The Bone Marrow Response Gap
Historically, doctors have looked to the bone marrow to answer that question. If a bone marrow biopsy shows fewer abnormal blast cells (immature, cancerous cells) after treatment, that is generally considered a positive sign. But bone marrow biopsies are invasive, and they tell only part of the story.
What happens in the blood circulating through your veins may be just as telling — possibly more so.
This study analyzed data from 120 patients in the DACOTA trial, a clinical trial that randomized CMML patients to receive one of two treatments: decitabine (a chemotherapy drug that works partly by reprogramming cancer cells) or hydroxyurea (a drug that slows rapidly dividing cells). Patients were evaluated after three and six cycles of treatment with blood counts and bone marrow assessments.
The Numbers That Changed the Calculus
The researchers tracked two key measurements in the blood: total white blood cell (WBC) count and circulating monocytes (a type of white blood cell that is abnormally elevated in CMML). They also used flow cytometry — a lab technique that sorts and counts specific cell types in a blood sample — to track two more precise markers: classical monocytes and immature granulocytes (young, abnormal white blood cells that spill out of the bone marrow before they are mature).
What they found was striking. Patients who still had elevated white blood cell counts or high monocyte levels after six treatment cycles faced more than five times the risk of dying compared to patients whose counts had come down — regardless of what the bone marrow biopsy showed, and regardless of which treatment they received.
This does not mean that bone marrow testing is no longer useful — it means blood counts may add important information on top of it.

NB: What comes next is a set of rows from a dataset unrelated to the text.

(** * MCPGoogleTasks: the terminal formatter and the tool dispatcher

    A shallow embedding of
    - [src/utils.ts] ([formatForTerminal], [formatJsonForTerminal]), in its
      two revisions: the one that reverses by UTF-16 code unit and the one
      that reverses by grapheme cluster when [Intl.Segmenter] exists;
    - [src/mcp/tool-definitions.ts] (the tool catalog and the two name sets);
    - [src/index.ts] (the stdio server) and [src/http-server.ts] (the HTTP
      server): [initializeClient], the tool listing and the tool-call handler;
    - [src/auth.ts] ([getAuthClient], [getAuthUrl]) as far as the servers
      call it.

    JavaScript strings are sequences of UTF-16 code units; objects used as
    maps are finite maps from property names to values; the handlers run in a
    state-and-exception monad over the server's one mutable field
    ([tasksClient]) and the log of calls made to the collaborators. *)

From stdpp Require Import gmap strings list fin_maps.
From Stdlib Require Import ZArith Lia.

#[local] Open Scope string_scope.
#[local] Open Scope list_scope.
#[local] Open Scope Z_scope.

(** ** JavaScript strings as UTF-16 code units *)

(** A code unit is an integer in [0, 0xFFFF]; a string is a list of them. *)
Definition jsString : Type := list Z.

(** [string | null | undefined], the parameter type of [formatForTerminal]. *)
Inductive Text : Type :=
| TNull
| TUndefined
| TString (s : jsString).

Definition inRange (lo hi u : Z) : bool := (lo <=? u) && (u <=? hi).

(** The character class of the regular expression: U+0590-U+05FF,
    U+0600-U+06FF, U+0750-U+077F, U+FB50-U+FDFF and U+FE70-U+FEFF.  The
    expression has no [u] flag, so it is matched against code units. *)
Definition isRTL (u : Z) : bool :=
  inRange 0x0590 0x05FF u || inRange 0x0600 0x06FF u ||
  inRange 0x0750 0x077F u || inRange 0xFB50 0xFDFF u ||
  inRange 0xFE70 0xFEFF u.

(** [/[...]/.test(text)]: some code unit of [text] is in the class. *)
Definition hasRTL (text : jsString) : bool := existsb isRTL text.

(** [!text] on a string: only the empty string is falsy. *)
Definition isEmpty (s : jsString) : bool :=
  match s with [] => true | _ => false end.

(** *** Code points, for statements about them *)

Definition isHighSurrogate (u : Z) : bool := inRange 0xD800 0xDBFF u.
Definition isLowSurrogate (u : Z) : bool := inRange 0xDC00 0xDFFF u.

Definition surrogatePair (hi lo : Z) : Z :=
  0x10000 + (hi - 0xD800) * 0x400 + (lo - 0xDC00).

(** The code points of a string, as [String.prototype.codePointAt] and the
    string iterator read them: a high surrogate followed by a low one is one
    code point, any other unit stands for itself. *)
Fixpoint codePoints (s : jsString) : list Z :=
  match s with
  | [] => []
  | u :: rest =>
      match rest with
      | lo :: rest' =>
          if isHighSurrogate u && isLowSurrogate lo
          then surrogatePair u lo :: codePoints rest'
          else u :: codePoints rest
      | [] => [u]
      end
  end.

(** [c] is a contiguous substring of [t]. *)
Definition substringOf (c t : jsString) : Prop :=
  exists pre post, t = pre ++ c ++ post.

(** ** [src/utils.ts], first revision: reversal by code unit *)

Module Utils.

(** [[
  if (!text) return '';
  const hasRTL = /[...]/.test(text);
  if (hasRTL) { return text.split('').reverse().join(''); }
  return text;
]] *)
Definition formatForTerminal (text : Text) : jsString :=
  match text with
  | TNull | TUndefined => []
  | TString s =>
      if isEmpty s then []
      else if hasRTL s then rev s
      else s
  end.

End Utils.

(** ** [src/utils.ts], second revision: reversal by grapheme cluster *)

Module UtilsGrapheme.

(** [Intl.Segmenter] belongs to the JavaScript runtime.  [segmenter] is
    [None] when [typeof Intl !== 'undefined' && Intl.Segmenter] is falsy, and
    otherwise the function that
    [Array.from(segmenter.segment(text), segment => segment.segment)]
    computes: the list of grapheme clusters of [text]. *)
Definition Segmenter : Type := option (jsString -> list jsString).

(** [[
  if (!text) return '';
  const hasRTL = /[...]/.test(text);
  if (hasRTL) {
    if (typeof Intl !== 'undefined' && Intl.Segmenter) {
      ... return graphemes.reverse().join('');
    }
    return text.split('').reverse().join('');
  }
  return text;
]] *)
Definition formatForTerminal (segmenter : Segmenter) (text : Text) : jsString :=
  match text with
  | TNull | TUndefined => []
  | TString s =>
      if isEmpty s then []
      else if hasRTL s then
        match segmenter with
        | Some segment => concat (rev (segment s))
        | None => rev s
        end
      else s
  end.

End UtilsGrapheme.

(** A segmenter for concrete runs: it cuts at code point boundaries, so a
    surrogate pair is one cluster. *)
Fixpoint segmentCodePoints (s : jsString) : list jsString :=
  match s with
  | [] => []
  | u :: rest =>
      match rest with
      | lo :: rest' =>
          if isHighSurrogate u && isLowSurrogate lo
          then [u; lo] :: segmentCodePoints rest'
          else [u] :: segmentCodePoints rest
      | [] => [[u]]
      end
  end.

(** ** JSON-like values *)

(** The values [formatJsonForTerminal] and the tool arguments range over.  An
    object is the finite map of its own enumerable string-keyed properties
    (what [Object.entries] lists and [JSON.stringify] prints); numbers are
    carried as integers, the code here only tests them for being falsy.  The
    prototype of an object is not part of the value: nothing in
    [formatJsonForTerminal] reads it, and [prototypeOfFormatted] below says
    what the function leaves as the prototype of the object it returns. *)
#[warnings="-register-all"]
Inductive JsValue : Type :=
| JNull
| JUndefined
| JBool (b : bool)
| JNum (n : Z)
| JStr (s : jsString)
| JArr (items : list JsValue)
| JObj (fields : gmap string JsValue).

The two flow cytometry markers — classical monocytes and immature granulocytes — were also independently predictive of survival even earlier, after just three cycles of treatment. Patients with both markers below specific thresholds had a median survival of about 35 months, compared to roughly 15 months for everyone else. That is a meaningful difference.
Why This Finding Matters for Patients and Doctors
Right now, there is no consensus on what "good response" looks like in CMML treatment beyond bone marrow findings. If circulating blood counts turn out to be reliable, easy-to-track indicators of prognosis, they could guide treatment decisions more quickly and less invasively. Instead of waiting for a bone marrow biopsy, a regular blood draw might tell doctors — and patients — whether the current treatment approach is working.
If you or a loved one has been diagnosed with CMML, it is worth asking your hematologist (blood cancer specialist) about what markers they are tracking and what the counts mean at each evaluation point.
The study has real limitations to keep in mind. It analyzed data from a single clinical trial with 120 patients — a relatively small number for a cancer study. CMML is rare enough that large trials are hard to run. The study also cannot yet say whether actively working to push blood counts below those thresholds — by adjusting treatment — would improve survival, or whether the low counts are simply a sign that treatment is already working well in patients who were going to do better anyway.
That distinction matters enormously. Future research needs to test whether treatment strategies specifically targeting these blood count thresholds — cytoreduction goals built around circulating monocytes and granulocytes — translate into longer lives for CMML patients. If they do, it would represent a meaningful shift in how this difficult disease is monitored and managed.